Par cette question de l’avilissement factice, forcé, des blés, la Dissertation se rattache intimement au Traité Des Grains et aux études « pratiques » de Boisguillebert. Elle ne veut pas, cependant, en avoir l’air. Elle affecte des allures tout à fait doctrinales, si l’on nous passe l’expression. L’auteur veut y être aussi objectif que possible. Il fait abstraction de toutes circonstances particulières, de tous faits déterminés, pour se tenir dans les hauteurs de la généralité. Lorsqu’il est amené à relater ces mêmes faits concernant la France que, dans ses autres écrits, il désigne et flagelle d’une manière si positive, il se bornera ici à parler du « théâtre où pareille scène peut se représenter », de « quelques contrées de l’Europe où telle méprise se commet », ou à supposer qu’il « peut bien y avoir des pays sur la terre » où les choses se passent de la façon qu’il critique. Cette affectation le gêne visiblement ; elle lui enlève l’un des principaux éléments de sa force, le franc-parler. Cette réserve qui va si peu à la « manière » de Boisguillebert, est probablement l’effet de la dure réprimande que lui avait attirée la publication hâtive du Traité Des Grains ; la publication de la Dissertation se placerait ainsi entre celle du Traité et celle du Factum, soit en l’année 1705.

Nous ne connaissons, ni du Traité ni de la Dissertation, aucune édition spéciale ; ils sont réimprimés dans les deux éditions de 1707 des œuvres complètes de Boisguillebert ; Daire les a également reproduits. Les éditions de 1707 contiennent de plus que l’édition Daire, divers opuscules de l’auteur. Boisguillebert reconnaissait et savait apprécier le tort que lui faisait la prolixité, son principal défaut. Il se résume au profit des lecteurs moins intelligents ou moins patients. Ce résumé fait partie du corps de l’ouvrage dans le Détail et dans le Factum ; pour le Traité et la Dissertation, les résumés sont des petits écrits distincts : M. Daire a pu sans inconvénient négliger leur reproduction à côté des écrits qu’ils résument. Il a eu tort de ne pas reproduire le Traité Sur Le Mérite Des Financiers, qui est un écrit tout à fait spécial, et des plus remarquables qui soient sortis de la plume de l’auteur[9] ; cet écrit donne la mesure de ce dont Boisguillebert était capable lorsqu’il voulait se recueillir, ne pas s’emporter, se condenser.

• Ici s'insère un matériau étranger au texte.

Lemma Define2_Ok isConst n st tv sb sb' :
  Define2 isConst n st tv sb = Ok sb' -> Define2_outcome n st tv sb sb'.
Proof.
  unfold Define2.
  destruct (String.eqb n "") eqn:Hz; [discriminate |].
  destruct (negb (NumNames sb =? _)); [discriminate |].
  destruct (NumNames sb =? 65535); [discriminate |].
  destruct (bool_decide (T tv = None) && _); [discriminate |].
  destruct (String.eqb n blankIdentifier) eqn:Hb.
  { intros [= <-]. apply String.eqb_eq in Hb. apply D2_blank; auto. }
  apply String.eqb_neq in Hb.
  destruct (GetLocalIndex sb n) as [idx [|]] eqn:Hf.
  - destruct (negb (Bool.eqb isConst _)); [discriminate |].
    destruct (Values (SBlock sb) !! Z.to_nat idx) as [old|]; [| discriminate].
    intros E. inv_bind E as r Er. destruct r as [[tv' st'] ovs].
    destruct (Z.of_nat (length (Types sb)) <=? idx); [discriminate |].
    injection E as <-. eapply D2_redefine; eauto; reflexivity.
  - intros [= <-]. eapply D2_append; eauto.
Qed.

Lemma GetLocalIndex_nonneg sb n idx :
  GetLocalIndex sb n = (idx, true) -> 0 <= idx.
Proof.
  intros Hf. apply GetLocalIndex_true in Hf as (i & _ & ->).
  unfold uint16. apply Z.mod_pos_bound. lia.
Qed.

(** The two ways in which the redefinition branch goes on to the write. *)
Lemma redefine_Ok sb idx old st tv tv' st' ovs :
  redefine sb idx old st tv = Ok (tv', st', ovs) ->
  (isFuncUpgrade old tv = false /\
   tv' = tv /\ st' = st /\ ovs = oldValues sb) \/
  (isFuncUpgrade old tv = true /\
   exists v,
     V tv = Some v /\ isFuncValue v = true /\
     tv' = mkTypedValue (T old) (Some (setFuncValueType v (T old))) /\
     st' = T old /\
     ovs = oldValues sb ++ [mkOldValue idx (V old)]).
Proof.
  unfold redefine, isFuncUpgrade.
  destruct (T tv) as [tT|].
  2:{ rewrite andb_false_r. intros [= <- <- <-]. left. auto. }
  destruct (IsUndefined old); simpl.
  { intros [= <- <- <-]. left. auto. }
  destruct (isFuncKind tT && funcTypeIsZero tT).
  - destruct (V tv) as [v|]; [| discriminate].
    destruct (isFuncValue v) eqn:Hv; [| discriminate].
    intros [= <- <- <-]. right. split; [reflexivity |]. exists v. auto.
  - destruct (T old) as [oT|]; [| discriminate].
    destruct (negb (String.eqb (TypeID tT) (TypeID oT))); [discriminate |].
    destruct (negb (bool_decide (V tv = V old))); [discriminate |].
    intros [= <- <- <-]. left. auto.
Qed.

Ce pamphlet mérite d’être connu et propagé ; on le trouvera à la fin de ce volume.

On aura remarqué, dans l’énumération qui précède, que les questions agricoles ont les honneurs d’un « Traité » spécial ; nous avons dit déjà qu’elles réapparaissent fréquemment dans la Dissertation. Elles prennent encore une large place dans les autres écrits. On voit que Boisguillebert y revient toujours avec plaisir ; on sent que c’est là son réel point de départ, tantôt visible, tantôt occulte. C’est comme exploitant agricole que Boisguillebert a de prime abord ressenti et qu’il continue de ressentir les mauvais effets du régime qu’il combat. Il aime à se prévaloir de la compétence toute spéciale que lui donnent en cette matière « plusieurs années bien employées à la pratique ainsi qu’à la spéculation du labourage et du commerce qui en est la suite nécessaire[10] » ; les détails techniques très précis sur les conditions d’exploitation qui surabondent notamment dans le Traité Des Grains prouvent amplement qu’il possédait à fond la question des blés. L’intérêt très positif qu’elle lui inspire ne paraît pas avoir contribué médiocrement à faire son éducation économique, à le rendre adversaire convaincu et ardent des prohibitions et réglementations. Ajoutons que la position élevée qu’il occupait dans l’une des plus importantes généralités du royaume, le mettait, de plus, à même de connaître pratiquement et en détail les divers côtés de la situation économique et financière qui feront l’objet de ses recherches.

Boisguillebert, en effet, n’est pas un écrivain proprement dit. Ce n’est pas un studieux, un penseur, qui, dans le recueillement du cabinet, se met à méditer sur les problèmes que présente l’état de la société, en approfondit l’organisation et le fonctionnement. Il n’a guère la prétention d’embrasser l’ensemble de l’Économie politique, — le mot même n’apparaît pas une seule fois dans ses écrits, — ou de la science financière, à construire de toutes pièces un nouveau plan de « l’ordre social. » Il n’a pas même de « système » à lui, à une époque où tout le monde en confectionne, la veille du jour où le « Système » et « l’Antisystème » viendront à tour de rôle bouleverser la France économique et financière. Boisguillebert saisit telle ou telle grande question que les faits imposent à son attention, l’examine sous toutes ses faces, sans trop se préoccuper de la rattacher à un ensemble de doctrines, de principes. C’est uniquement à ce point de vue que se justifierait, dans une certaine mesure, la qualification de « premiers économistes » que le dernier éditeur des œuvres des Physiocrates[11] et bien d’autres écrivains avant et depuis Eugène Daire, décernent à Quesnay, à Gournay et à l’immortelle phalange de leurs émules.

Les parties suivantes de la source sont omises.